Assigned task: Could you set down every entry exactly as it appears?

The data:
(* ===== verification/FilterPolicy.v ===== *)
(** * Filter policies: the callbacks from C++ into Go

    rdb/filter_policy.go exports three functions that the class
    [rdb_filterpolicy_t] of rdb/rdbc.cc calls for a policy the user registered; the
    policy is found by its index in the package variable [filterPolicies]. *)

From S2P Require Import Prelude Rocks Memory Rdbc Rdb RdbSpec.

Section filter.
Context `{RocksDB, Libc}.

(** The three methods of a [FilterPolicy] value; those of [nativeFilterPolicy] are
    stubs. *)
Definition fp_CreateFilter (fp : FilterPolicy) (keys : list bytes) : bytes :=
  match fp with nativeFilterPolicy _ => [] | userFilterPolicy c _ _ => c keys end.
Definition fp_KeyMayMatch (fp : FilterPolicy) (key filter : bytes) : bool :=
  match fp with nativeFilterPolicy _ => false | userFilterPolicy _ m _ => m key filter end.
Definition fp_Name (fp : FilterPolicy) : bytes :=
  match fp with nativeFilterPolicy _ => [] | userFilterPolicy _ _ n => n end.

(** [filterPolicies[idx]]. *)
Definition policy_at (idx : Z) : M st FilterPolicy :=
  if idx <? 0 then raise PanicIndex else
  l ← gets filterPolicies; of_option PanicIndex (l !! Z.to_nat idx).

(** [charSlice] and [sizeSlice]: the first [len] cells of a C array. *)
Definition charSlice (data : list ptr) (len : Z) : list ptr := take (Z.to_nat len) data.
Definition sizeSlice (data : list Z) (len : Z) : list Z := take (Z.to_nat len) data.

(** The filter and [*cDstLen]. *)
Definition rdbc_filterpolicy_create_filter (idx : Z) (cKeys : list ptr) (cKeysLen : list Z)
    (cNumKeys : Z) : M st (ptr * Z) :=
  let rawKeys := charSlice cKeys cNumKeys in
  let keysLen := sizeSlice cKeysLen cNumKeys in
  keys ← mapM (λ '(raw, len), sl_read (charToByte raw len)) (zip rawKeys keysLen);
  fp ← policy_at idx;
  dst ← go_bytes (fp_CreateFilter fp keys);
  r ← cByteSlice dst;
  mret (r, size_t (sl_len dst)).

Definition rdbc_filterpolicy_key_may_match (idx : Z) (cKey : ptr) (cKeyLen : Z)
    (cFilter : ptr) (cFilterLen : Z) : M st Z :=
  key ← sl_read (charToByte cKey cKeyLen);
  filter ← sl_read (charToByte cFilter cFilterLen);
  fp ← policy_at idx;
  mret (boolToChar (fp_KeyMayMatch fp key filter)).

Definition rdbc_filterpolicy_name (idx : Z) : M st ptr :=
  fp ← policy_at idx; stringToChar (fp_Name fp).

(** [rdbc_filterpolicy_delete_filter] of rdbc.cc has an empty body. *)
Definition rdbc_filterpolicy_delete_filter (v : ptr) (s : Z) : M st unit := mret tt.

(** The methods of class [rdb_filterpolicy_t] and of its subclass [Wrapper], on the
    keys as C++ [Slice]s; [dst] is appended to. *)
Definition FilterPolicy_CreateFilter (p : ptr) (keys : list (ptr * Z)) (dst : bytes) :
    M st bytes :=
  fp ← c_load as_rdb_filterpolicy_t p;
  match fp with
  | FPCallback idx =>
      '(filter, len) ← rdbc_filterpolicy_create_filter idx keys.*1 keys.*2 (blen keys);
      f ← mem_read filter len;
      rdbc_filterpolicy_delete_filter filter len;;
      mret (dst ++ f)
  | FPWrapper rep =>
      ks ← mapM (λ '(k, len), mem_read k len) keys;
      mret (rocks_Bloom_CreateFilter rep ks dst)
  end.

Definition FilterPolicy_KeyMayMatch (p key : ptr) (klen : Z) (filter : ptr) (flen : Z) :
    M st bool :=
  fp ← c_load as_rdb_filterpolicy_t p;
  match fp with
  | FPCallback idx =>
      r ← rdbc_filterpolicy_key_may_match idx key klen filter flen;
      mret (negb (r =? 0))
  | FPWrapper rep =>
      k ← mem_read key klen;
      f ← mem_read filter flen;
      mret (rocks_Bloom_KeyMayMatch rep k f)
  end.

(** The engine reads the result as a C string. *)
Definition FilterPolicy_Name (p : ptr) : M st bytes :=
  fp ← c_load as_rdb_filterpolicy_t p;
  match fp with
  | FPCallback idx => n ← rdbc_filterpolicy_name idx; c_string n
  | FPWrapper rep => mret (rocks_Bloom_Name rep)
  end.
End filter.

Response:
(* ===== verification/FilterPolicy.v ===== *)
(** * Filter policies: the callbacks from C++ into Go

    rdb/filter_policy.go exports three functions that the class
    [rdb_filterpolicy_t] of rdb/rdbc.cc calls for a policy the user registered; the
    policy is found by its index in the package variable [filterPolicies]. *)

From S2P Require Import Prelude Rocks Memory Rdbc Rdb RdbSpec.

Section filter.
Context `{RocksDB, Libc}.

(** The three methods of a [FilterPolicy] value; those of [nativeFilterPolicy] are
    stubs. *)
Definition fp_CreateFilter (fp : FilterPolicy) (keys : list bytes) : bytes :=
  match fp with nativeFilterPolicy _ => [] | userFilterPolicy c _ _ => c keys end.
Definition fp_KeyMayMatch (fp : FilterPolicy) (key filter : bytes) : bool :=
  match fp with nativeFilterPolicy _ => false | userFilterPolicy _ m _ => m key filter end.
Definition fp_Name (fp : FilterPolicy) : bytes :=
  match fp with nativeFilterPolicy _ => [] | userFilterPolicy _ _ n => n end.

(** [filterPolicies[idx]]. *)
Definition policy_at (idx : Z) : M st FilterPolicy :=
  if idx <? 0 then raise PanicIndex else
  l ← gets filterPolicies; of_option PanicIndex (l !! Z.to_nat idx).

(** [charSlice] and [sizeSlice]: the first [len] cells of a C array. *)
Definition charSlice (data : list ptr) (len : Z) : list ptr := take (Z.to_nat len) data.
Definition sizeSlice (data : list Z) (len : Z) : list Z := take (Z.to_nat len) data.

(** The filter and [*cDstLen]. *)
Definition rdbc_filterpolicy_create_filter (idx : Z) (cKeys : list ptr) (cKeysLen : list Z)
    (cNumKeys : Z) : M st (ptr * Z) :=
  let rawKeys := charSlice cKeys cNumKeys in
  let keysLen := sizeSlice cKeysLen cNumKeys in
  keys ← mapM (λ '(raw, len), sl_read (charToByte raw len)) (zip rawKeys keysLen);
  fp ← policy_at idx;
  dst ← go_bytes (fp_CreateFilter fp keys);
  r ← cByteSlice dst;
  mret (r, size_t (sl_len dst)).

Definition rdbc_filterpolicy_key_may_match (idx : Z) (cKey : ptr) (cKeyLen : Z)
    (cFilter : ptr) (cFilterLen : Z) : M st Z :=
  key ← sl_read (charToByte cKey cKeyLen);
  filter ← sl_read (charToByte cFilter cFilterLen);
  fp ← policy_at idx;
  mret (boolToChar (fp_KeyMayMatch fp key filter)).

Definition rdbc_filterpolicy_name (idx : Z) : M st ptr :=
  fp ← policy_at idx; stringToChar (fp_Name fp).

(** [rdbc_filterpolicy_delete_filter] of rdbc.cc has an empty body. *)
Definition rdbc_filterpolicy_delete_filter (v : ptr) (s : Z) : M st unit := mret tt.

(** The methods of class [rdb_filterpolicy_t] and of its subclass [Wrapper], on the
    keys as C++ [Slice]s; [dst] is appended to. *)
Definition FilterPolicy_CreateFilter (p : ptr) (keys : list (ptr * Z)) (dst : bytes) :
    M st bytes :=
  fp ← c_load as_rdb_filterpolicy_t p;
  match fp with
  | FPCallback idx =>
      '(filter, len) ← rdbc_filterpolicy_create_filter idx keys.*1 keys.*2 (blen keys);
      f ← mem_read filter len;
      rdbc_filterpolicy_delete_filter filter len;;
      mret (dst ++ f)
  | FPWrapper rep =>
      ks ← mapM (λ '(k, len), mem_read k len) keys;
      mret (rocks_Bloom_CreateFilter rep ks dst)
  end.

Definition FilterPolicy_KeyMayMatch (p key : ptr) (klen : Z) (filter : ptr) (flen : Z) :
    M st bool :=
  fp ← c_load as_rdb_filterpolicy_t p;
  match fp with
  | FPCallback idx =>
      r ← rdbc_filterpolicy_key_may_match idx key klen filter flen;
      mret (negb (r =? 0))
  | FPWrapper rep =>
      k ← mem_read key klen;
      f ← mem_read filter flen;
      mret (rocks_Bloom_KeyMayMatch rep k f)
  end.

(** The engine reads the result as a C string. *)
Definition FilterPolicy_Name (p : ptr) : M st bytes :=
  fp ← c_load as_rdb_filterpolicy_t p;
  match fp with
  | FPCallback idx => n ← rdbc_filterpolicy_name idx; c_string n
  | FPWrapper rep => mret (rocks_Bloom_Name rep)
  end.
End filter.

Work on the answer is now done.